The HLA-A02 allele was associated with better outcomes in terms of MSSS, EDSS and new lesion count (Welch test p-value<0.05). The HLA-B07 and HLA-B44 alleles showed a global negative effect on disease status, although none of the measurements reached significance (p-value<0.05). Results for the HLA-DRB115, HLA-DQB106 and HLA-B08 alleles were inconclusive. The influence of the confounding variables on the statistical analysis was limited.
鉴定具有预后价值的生物标志物是多发性硬化症(MS)中尚未满足的需求。本研究的目的是基于全面且敏感的临床和磁共振成像(MRI)参数来测量疾病影响,探讨HLA基因型与MS疾病状态和进展之间的可能关联。

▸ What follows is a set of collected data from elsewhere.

(** [while (p->tot_len > in_offset)]; [p] stands for the bytes of the packet. *)
Fixpoint parse_loop (fuel : nat) m (p : list Z) (in_offset msg_rem_len fixed_hdr_idx b : Z) : res (Z * mq S) :=
  match fuel with
  | O => Fault FFuel
  | Datatypes.S fuel' =>
      if in_offset <? Z.of_nat (length p) then
        if (fixed_hdr_idx <? 2) || negb (Z.land b 128 =? 0) then
          let* (m, in_offset, msg_rem_len, fixed_hdr_idx, b) := header_byte m p in_offset msg_rem_len fixed_hdr_idx in
          parse_loop fuel' m p in_offset msg_rem_len fixed_hdr_idx b
        else
          let cpy_start := u16 (u32 (msg_idx (cl m) - fixed_hdr_idx) mod (MQTT_VAR_HEADER_BUFFER_LEN - fixed_hdr_idx) + fixed_hdr_idx) in
          let cpy_len := u16 (Z.min (u16 (Z.of_nat (length p) - in_offset)) msg_rem_len) in
          let buffer_space := u16 (MQTT_VAR_HEADER_BUFFER_LEN - cpy_start) in
          let cpy_len := if buffer_space <? cpy_len then buffer_space else cpy_len in
          if Z.of_nat (length (rx_buffer (cl m))) <? cpy_start + cpy_len then Fault FBadAccess
          else
            let bs := take (Z.to_nat cpy_len) (drop (Z.to_nat in_offset) p) in
            let m := upd_cl (fun c => set_msg_idx (u32 (msg_idx c + cpy_len)) (set_rx_buffer (splice (Z.to_nat cpy_start) bs (rx_buffer c)) c)) m in
            let in_offset := u16 (in_offset + cpy_len) in
            let msg_rem_len := u32 (msg_rem_len - cpy_len) in
            if (msg_rem_len =? 0) || (cpy_len =? buffer_space) then
              let* (res, m) := received m fixed_hdr_idx (u16 (cpy_start + cpy_len - fixed_hdr_idx)) msg_rem_len in
              if negb (res =? MQTT_CONNECT_ACCEPTED) then Ok (res, m)
              else if msg_rem_len =? 0 then parse_loop fuel' (upd_cl (set_msg_idx 0) m) p in_offset msg_rem_len 0 b
              else parse_loop fuel' m p in_offset msg_rem_len fixed_hdr_idx b
            else parse_loop fuel' m p in_offset msg_rem_len fixed_hdr_idx b
      else Ok (MQTT_CONNECT_ACCEPTED, m)
  end.
(** The test for space is exact, as long as the sum fits. *)
Lemma count_length_data fuel : forall t n, 0 <= t -> t + Z.of_nat fuel < 65536 -> 0 <= n < 128 ^ Z.of_nat fuel -> (0 < fuel)%nat ->
  count_length fuel t n = Ok (t + Z.of_nat (length (varint fuel n))).
Proof.
  induction fuel as [|fuel IH]; intros t n Ht Hf Hn H0; [lia|]. cbn [count_length varint]. rewrite Z.shiftr_div_pow2 by lia. change (2 ^ 7) with 128.
  rewrite (u16_id (t + 1)) by (unfold is_u16; lia). destruct (Z.ltb_spec n 128).
  - rewrite (Z.div_small n) by lia. done.
  - rewrite (proj2 (Z.ltb_lt 0 (n / 128))) by (apply Z.div_str_pos; lia). destruct fuel as [|fuel]; [cbn in Hn; lia|]. rewrite IH; [cbn [length]; f_equal; lia|lia|lia| |lia].
    split; [zlia|]. apply Z.div_lt_upper_bound; [lia|]. replace (Z.of_nat (S (S fuel))) with (Z.of_nat (S fuel) + 1) in Hn by lia. rewrite Z.pow_add_r in Hn by lia. lia.
Qed.

Lemma check_space_data rb n : 0 <= n <= 65531 ->
  mqtt_output_check_space rb n = Ok (1 + n + Z.of_nat (length (varint 3 n)) <=? 256 - mqtt_ringbuf_len rb).
Proof.
  intros Hn. unfold mqtt_output_check_space. rewrite u16_id by (unfold is_u16; lia).
  rewrite count_length_data by (change (128 ^ Z.of_nat 3) with 2097152; lia). done.
Qed.

(** *** Reading *)

Lemma advance_data rb n : rb_ok rb -> 0 <= n <= mqtt_ringbuf_len rb ->
  rb_ok (mqtt_ringbuf_advance_get_idx rb n) /\ rb_data (mqtt_ringbuf_advance_get_idx rb n) = drop (Z.to_nat n) (rb_data rb)
  /\ mqtt_ringbuf_len (mqtt_ringbuf_advance_get_idx rb n) = mqtt_ringbuf_len rb - n.
Proof.
  intros [Hl Hp Hg Hf] Hn. set (len := mqtt_ringbuf_len rb) in *.
  assert (En : mqtt_ringbuf_len (mqtt_ringbuf_advance_get_idx rb n) = len - n).
  { unfold mqtt_ringbuf_len. cbn. unfold u16. rewrite Zminus_mod_idemp_r. replace (rb_put rb - (rb_get rb + n)) with (rb_put rb - rb_get rb - n) by lia.
    rewrite <- Zminus_mod_idemp_l. fold (u16 (rb_put rb - rb_get rb)). fold (mqtt_ringbuf_len rb). fold len. apply Z.mod_small. lia. }
  split_and!; [|unfold rb_data; rewrite En; fold len|done].
  - split; [done|done|apply u16_range|lia].
  - apply list_eq. intros k. rewrite lookup_drop. unfold rb_data. fold len. rewrite !list_lookup_fmap.
    destruct (decide (k < Z.to_nat (len - n))%nat).
    + rewrite !lookup_seq_lt by lia. cbn. f_equal. unfold rb_byte. cbn. rewrite <- Zplus_mod_idemp_l, u16_mod256, Zplus_mod_idemp_l. f_equal. f_equal. f_equal. lia.
    + rewrite !lookup_seq_ge by lia. done.
Qed.

Lemma linear_range rb : rb_ok rb -> 0 <= mqtt_ringbuf_linear_read_length rb <= mqtt_ringbuf_len rb /\ (mqtt_ringbuf_linear_read_length rb = 0 -> mqtt_ringbuf_len rb = 0).
Proof.
  intros [Hl Hp Hg Hf]. unfold mqtt_ringbuf_linear_read_length, MQTT_OUTPUT_RINGBUF_SIZE. rewrite land_mask. pose proof (ringbuf_len_range rb).
  pose proof (Z.mod_pos_bound (rb_get rb) 256 ltac:(lia)). lia.
Qed.
(* ===== verification/MqttExamples.v ===== *)
(** * The MQTT client at work: runs of lwip/src/apps/mqtt/mqtt.c

    Sessions with a server, and messages that the code does not handle as it should. *)

From S2P Require Import Prelude Mqtt MqttSim.

Definition run (r : res (mq world)) : option (list event) := match r with Ok m => Some (events (env m)) | Fault _ => None end.

(** ** A session *)

(** SUBSCRIBE, its SUBACK, a message of the topic, and a PING after the time of the keep-alive. *)
Definition session : res (mq world) :=
  let* m := online in
  let* (_, m) := mqtt_sub_unsub m [97] 1 5 6 true in
  let* (_, m) := mqtt_parse_incoming m [144; 3; 0; 1; 1; 48; 4; 0] in
  let* (_, m) := mqtt_parse_incoming m [1; 97; 42] in
  let m := upd_cl (set_cyclic_tick 12) m in
  let* m := mqtt_cyclic_timer 5 m in
  let* (_, m) := mqtt_tcp_poll_cb m (conn (cl m)) in
  mqtt_disconnect m.

Example session_run :
  run session = Some [Timer true; Connected 0; Requested 6 ERR_OK; Published [97] 1; Received [42] 1; Timer true; Closed; Timer false]
  /\ match session with Ok m => drop 16 (sent (env m)) = [130; 6; 0; 1; 0; 1; 97; 1; 192; 0] | Fault _ => False end.
Proof. vm_compute. split; reflexivity. Qed.

(** A message that is longer than the buffer is given to the application in pieces. *)
Example long_message :
  match (let* m := online in mqtt_parse_incoming m ([48; 155; 1; 0; 1; 97] ++ replicate 152 7)) with
  | Ok (_, m) => drop 2 (events (env m)) = [Published [97] 152; Received (replicate 122 7) 0; Received (replicate 30 7) 1]
  | Fault _ => False
  end.
Proof. vm_compute. reflexivity. Qed.

(** The ring buffer is sent in two parts when it wraps around. *)
Example wrap_around :
  match (let* m := online in
         let m := upd_cl (set_output (mk_ringbuf 254 254 (replicate 256 0))) m in
         mqtt_publish m [97] (Some [1; 2]) 2 0 0 NULL 0) with
  | Ok (e, m) => e = ERR_OK /\ drop 16 (sent (env m)) = [48; 5; 0; 1; 97; 1; 2] /\ mqtt_ringbuf_len (output (cl m)) = 0
  | Fault _ => False
  end.
Proof. vm_compute. split_and!; reflexivity. Qed.

(** ** What goes wrong *)

(** The length of a topic is not compared with that of the message: the topic ends outside of the buffer. *)
Example topic_overread : (let* m := online in mqtt_parse_incoming m [48; 2; 1; 44]) = Fault FBadAccess.
Proof. vm_compute. reflexivity. Qed.

(** The length of a message may have any number of digits: the value is shifted by more than its width. *)
Example length_overlong : (let* m := online in mqtt_parse_incoming m [48; 128; 128; 128; 128; 128; 128; 0]) = Fault FBadAccess.
Proof. vm_compute. reflexivity. Qed.

(** A message without data is handled with the data of the one before: a PUBACK of length 0 answers the
    request 1, because these bytes are still in the buffer. *)
Example stale_puback :
  match (let* m := online in
         let* (_, m) := mqtt_publish m [97] None 0 1 0 5 6 in
         let* (_, m) := mqtt_parse_incoming m [208; 2; 0; 1] in
         mqtt_parse_incoming m [64; 0]) with
  | Ok (r, m) => r = MQTT_CONNECT_ACCEPTED /\ events (env m) = [Timer true; Connected 0; Requested 6 ERR_OK] /\ pend_req_queue (cl m) = None
  | Fault _ => False
  end.
Proof. vm_compute. split_and!; reflexivity. Qed.

(** A message for which no callback has been set. *)
Example no_data_callback :
  (let* m := online in mqtt_parse_incoming (mqtt_set_inpub_callback m NULL NULL 0) [48; 4; 0; 1; 97; 42]) = Fault FBadAccess.
Proof. vm_compute. reflexivity. Qed.

(** A length of 65535 bytes passes the test for space in an empty buffer of 256 bytes. *)
Example space_wraps : mqtt_output_check_space (output client_zero) 65535 = Ok true /\ mqtt_output_check_space (output client_zero) 65531 = Ok false.
Proof. vm_compute. split; reflexivity. Qed.

(** With the packet identifier, a remaining length of 65534 becomes 0: a message of 65538 bytes is
    accepted, and two bytes of its data are sent. *)
Example publish_wraps :
  match (let* m := online in mqtt_publish m [97] (Some (replicate (Z.to_nat 65531) 7)) 65531 1 0 NULL 0) with
  | Ok (e, m) => e = ERR_OK /\ drop 16 (sent (env m)) = [7; 7]
  | Fault _ => False
  end.
Proof. vm_compute. split; reflexivity. Qed.

(** A will with an empty topic: the flag and the length announce it, but it is not there. *)
Example empty_will_topic :
  match mqtt_client_connect idle 16777343 1883 7 0 (mk_info [108] None None 60 (Some []) (Some [33]) 0 0) with
  | Ok (e, m) => e = ERR_OK /\ take (Z.to_nat (rb_put (output (cl m)))) (rb_buf (output (cl m))) = [16; 18; 0; 4; 77; 81; 84; 84; 4; 6; 0; 60; 0; 1; 108]
  | Fault _ => False
  end.
Proof. vm_compute. split; reflexivity. Qed.

(** Of two requests of the same time only the first expires with the timer. *)
Fixpoint ticks (n : nat) (m : mq world) : res (mq world) := match n with O => Ok m | S n' => let* m := mqtt_cyclic_timer 5 m in ticks n' m end.

Example second_expires_late :
  match (let* m := online in
         let* (_, m) := mqtt_publish m [97] None 0 1 0 5 6 in
         let* (_, m) := mqtt_publish m [97] None 0 1 0 5 7 in
         ticks 6 m) with
  | Ok m => List.filter (fun e => match e with Requested _ _ => true | _ => false end) (events (env m)) = [Requested 6 ERR_TIMEOUT]
            /\ match mqtt_cyclic_timer 5 m with
               | Ok m => List.filter (fun e => match e with Requested _ _ => true | _ => false end) (events (env m)) = [Requested 6 ERR_TIMEOUT; Requested 7 ERR_TIMEOUT]
               | Fault _ => False
               end
  | Fault _ => False
  end.
Proof. vm_compute. split; reflexivity. Qed.

(** The name of the user and the password have no effect. *)
Example no_credentials : forall u p : list Z,
  mqtt_client_connect idle 16777343 1883 7 0 (mk_info [108] (Some u) (Some p) 60 None None 0 0) = mqtt_client_connect idle 16777343 1883 7 0 (mk_info [108] None None 60 None None 0 0).
Proof. reflexivity. Qed.
(** The UTF-16 code units of a text, read off the UTF-8 bytes that hold it
    here; a lone surrogate is held by the three bytes its value gives.  A
    byte that begins no character is part of no text, and is passed over. *)
Fixpoint codeUnits (s : string) : list N :=
  match s with
  | EmptyString => []
  | String c1 s1 =>
      let b1 := N_of_ascii c1 in
      let passed := codeUnits s1 in
      if (b1 <? 128)%N then b1 :: codeUnits s1
      else
        match s1 with
        | String c2 s2 =>
            match utf8Tail c2 with
            | Some t2 =>
                if between 194 b1 223 then ((b1 - 192) * 64 + t2)%N :: codeUnits s2
                else
                  match s2 with
                  | String c3 s3 =>
                      match utf8Tail c3 with
                      | Some t3 =>
                          let cp3 := ((b1 - 224) * 4096 + t2 * 64 + t3)%N in
                          if between 224 b1 239 && (2048 <=? cp3)%N
                          then cp3 :: codeUnits s3
                          else
                            match s3 with
                            | String c4 s4 =>
                                match utf8Tail c4 with
                                | Some t4 =>
                                    let cp4 :=
                                      ((b1 - 240) * 262144 + t2 * 4096 + t3 * 64 + t4)%N in
                                    if between 240 b1 244 && between 65536 cp4 1114111
                                    then utf16Encode cp4 ++ codeUnits s4
                                    else passed
                                | None => passed
                                end
                            | EmptyString => passed
                            end
                      | None => passed
                      end
                  | EmptyString => passed
                  end
            | None => passed
            end
        | EmptyString => passed
        end
  end.

(** Node's decoder takes the text by its code units and reads of each the
    low byte only: U+0141 counts as the digit A, U+013D as [=]. *)
Definition lowBytes (s : string) : string :=
  string_of_list_ascii (map (fun u => ascii_of_N (u mod 256)) (codeUnits s)).
(** The runs of a sorted sample: values in strictly increasing order, each
    with the number of its occurrences, none missing. *)
Lemma run_lengths_spec (s : list Q) :
  StronglySorted Qle s ->
  StronglySorted (fun p q : Q * nat => fst p < fst q) (run_lengths s) /\
  (forall v c, In (v, c) (run_lengths s) -> In v s /\ c = count v s) /\
  (forall x, In x s -> exists v c, In (v, c) (run_lengths s) /\ v == x) /\
  (forall x t, s = x :: t -> exists c r, run_lengths s = (x, c) :: r).
Proof.
  induction 1 as [|x t Hs IH Hx].
  - cbn. repeat split; try constructor; try contradiction; discriminate.
  - destruct IH as (I1 & I2 & I3 & I4).
    rewrite Forall_forall in Hx.
    destruct t as [|y t'].
    + cbn [run_lengths]. split; [|split; [|split]].
      * constructor; constructor.
      * intros v c [[= <- <-]|[]]. split; [now left|].
        now rewrite count_cons, Qeq_bool_refl.
      * intros z [<-|[]]. exists x, 1%nat. split; [now left | reflexivity].
      * intros z t [= <- <-]. now exists 1%nat, [].
    + destruct (I4 y t' eq_refl) as (c & r & E).
      assert (Hxy : x <= y) by (apply Hx; now left).
      assert (Hyz : forall z, In z (y :: t') -> y <= z).
      { intros z [<-|Hz]; [apply Qle_refl|].
        apply StronglySorted_inv in Hs. destruct Hs as [_ Hy].
        rewrite Forall_forall in Hy. now apply Hy. }
      rewrite E in I1, I2, I3.
      apply StronglySorted_inv in I1. destruct I1 as [Sr Fr].
      rewrite Forall_forall in Fr. cbn [fst] in Fr.
      change (run_lengths (x :: y :: t'))
        with (match run_lengths (y :: t') with
              | (y0, c0) :: r0 =>
                  if Qeq_bool x y0 then (x, S c0) :: r0
                  else (x, 1%nat) :: (y0, c0) :: r0
              | [] => [(x, 1%nat)]
              end).
      rewrite E.
      destruct (I2 y c (or_introl eq_refl)) as [_ Hc].
      destruct (Qeq_bool x y) eqn:Exy.
      * (* x starts the run of y *)
        apply Qeq_bool_iff in Exy.
        assert (Hrx : forall p, In p r -> x < fst p)
          by (intros p Hp; rewrite Exy; now apply Fr).
        split; [|split; [|split]].
        -- constructor; trivial. now apply Forall_forall.
        -- intros v c' [[= <- <-]|Hv].
           ++ split; [now left|].
              rewrite count_cons, (count_compat x y) by trivial.
              rewrite Hc. now rewrite Qeq_bool_refl.
           ++ destruct (I2 v c' (or_intror Hv)) as [Hin Hcv].
              split; [now right|].
              rewrite count_cons, (Qeq_bool_lt v x) by apply (Hrx _ Hv).
              exact Hcv.
        -- intros z [<-|Hz].
           ++ exists x, (S c). split; [now left | reflexivity].
           ++ destruct (I3 z Hz) as (v & c' & [[= <- <-]|Hv] & Ev).
              ** exists x, (S c). split; [now left|]. now rewrite Exy.
              ** exists v, c'. split; [now right | trivial].
        -- intros z t [= <- <-]. now exists (S c), r.
      * (* x is a run of its own *)
        assert (Hlt : x < y).
        { apply Qle_lteq in Hxy. destruct Hxy as [|K]; trivial.
          apply Qeq_bool_iff in K. congruence. }
        split; [|split; [|split]].
        -- constructor.
           ++ constructor; trivial. now apply Forall_forall.
           ++ apply Forall_forall. intros p [<-|Hp]; trivial.
              cbn [fst]. apply Qlt_trans with y; trivial. now apply Fr.
        -- intros v c' [[= <- <-]|Hv].
           ++ split; [now left|].
              rewrite count_cons, Qeq_bool_refl.
              rewrite count_none; trivial.
              intros z Hz. apply Qlt_le_trans with y; auto.
           ++ destruct (I2 v c' Hv) as [Hin Hcv].
              split; [now right|].
              rewrite count_cons, Qeq_bool_lt; trivial.
              apply Qlt_le_trans with y; auto.
        -- intros z [<-|Hz].
           ++ exists x, 1%nat. split; [now left | reflexivity].
           ++ destruct (I3 z Hz) as (v & c' & Hv & Ev).
              exists v, c'. split; [now right | trivial].
        -- intros z t [= <- <-]. now exists 1%nat, ((y, c) :: r).
Qed.
(** [s.replace(r, f)] for a pattern without the [g] flag: the first match only. *)
Definition str_replace_first (ml : bool) (r : regex) (f : match_result -> jsstring)
           (s : jsstring) : jsstring :=
  match str_match ml r s with
  | Some m =>
      firstn (index m) s ++ f m ++ skipn (index m + length (matched m)) s
  | None => s
  end.

(** [s.split(r)] for a pattern without capturing groups.  [acc] is the piece
    under construction, reversed; a match that ends where the piece starts is
    ignored; a match never starts at the end of the input. *)
Fixpoint split_from (ml : bool) (r : regex) (i : nat) (p : option char)
         (s : jsstring) (acc : jsstring) (skip : nat) : list jsstring :=
  match s with
  | [] => [rev acc]
  | c :: t =>
      match skip with
      | S n => split_from ml r (S i) (Some c) t [] n
      | 0 =>
          match match_at ml r i p s with
          | Some m =>
              match matched m, acc with
              | [], [] => split_from ml r (S i) (Some c) t [c] 0
              | [], _ :: _ => rev acc :: split_from ml r (S i) (Some c) t [c] 0
              | _ :: _, _ => rev acc :: split_from ml r (S i) (Some c) t [] (length (matched m) - 1)
              end
          | None => split_from ml r (S i) (Some c) t (c :: acc) 0
          end
      end
  end.

Definition str_split (ml : bool) (r : regex) (s : jsstring) : list jsstring :=
  match s with
  | [] => match match_at ml r 0 None [] with Some _ => [] | None => [[]] end
  | _ :: _ => split_from ml r 0 None s [] 0
  end.

(** ** The program *)

Declare Scope regex_scope.
Delimit Scope regex_scope with re.
Notation "a @@ b" := (RSeq a b) (at level 60, right associativity) : regex_scope.
Open Scope regex_scope.

Record Recommendation : Type := {
  element : jsstring;
  suggestion : jsstring;
  reasoning : jsstring
}.

Record WebSource : Type := {
  uri : jsstring;
  title : jsstring
}.

Record ListingAnalysis : Type := {
  overall_assessment : jsstring;
  price_analysis : jsstring;
  recommendations : list Recommendation;
  suggested_keywords : list jsstring;
  sources : option (list WebSource)
}.

(** The value of [$n] in a replacement template: a group that did not take
    part in the match contributes the empty string. *)
Definition subst_group (n : nat) (m : match_result) : jsstring :=
  match group n m with Some s => s | None => [] end.

(** *** formatAIResponseWithAsterisks *)

(** The pattern [/ \*\* ( [^*]+ ) \*\* /g]. *)
Definition re_bold : regex :=
  rlit (js "**") @@ RGroup 1 (RPlus true (RSet cls_not_star)) @@ rlit (js "**").

(** The pattern [/ \n \s* (?= \* ) /]. *)
Definition re_bullet_break : regex :=
  RChar NL @@ RStar true (RSet is_ws) @@ RLookahead (RChar STAR).

(** The pattern [/ \n /g]. *)
Definition re_newline : regex := RChar NL.

(** [rawText.replace(re_bold, '<strong>$1</strong>')] *)
Definition with_bold (rawText : jsstring) : jsstring :=
  str_replace_all false re_bold
    (fun m => js "<strong>" ++ subst_group 1 m ++ js "</strong>") rawText.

共有118例MS患者(79例女性,39例男性)接受了HLA分型。基于临床评分(包括扩展残疾状态量表[EDSS]、多发性硬化症综合评分量表[MSSS]、25英尺步行时间[T25FW]、9孔插板试验[9-HPT]、符号数字模式测验[SDMT]、波士顿命名测验[BVMT]、加利福尼亚语言学习测验第二版[CVLT-II])和MRI评估,在两年间隔的两个时间点评估患者的MS状态。使用MSmetrix获取全脑萎缩、液体衰减反转恢复序列(FLAIR)病灶体积变化和新病灶数量的定量脑MRI值。比较预定义的HLA患者组的疾病状态和进展情况。通过总体t检验进行整体评估,并通过 Welch检验和/或曼-惠特尼U检验对每次测量进行评估。还使用回归分析评估了包括年龄、性别和疾病持续时间以及扫描参数在内的多个协变量的影响。
就MSSS、EDSS和新病灶计数而言,HLA-A02等位基因与更好的预后相关(Welch检验p值<0.05)。HLA-B07和HLA-B44等位基因对疾病状态显示出总体负面影响,尽管没有一项测量达到显著水平(p值<0.05)。HLA-DRB115、HLA-DQB106和HLA-B08等位基因的结果尚无定论。混杂变量对统计分析的影响有限。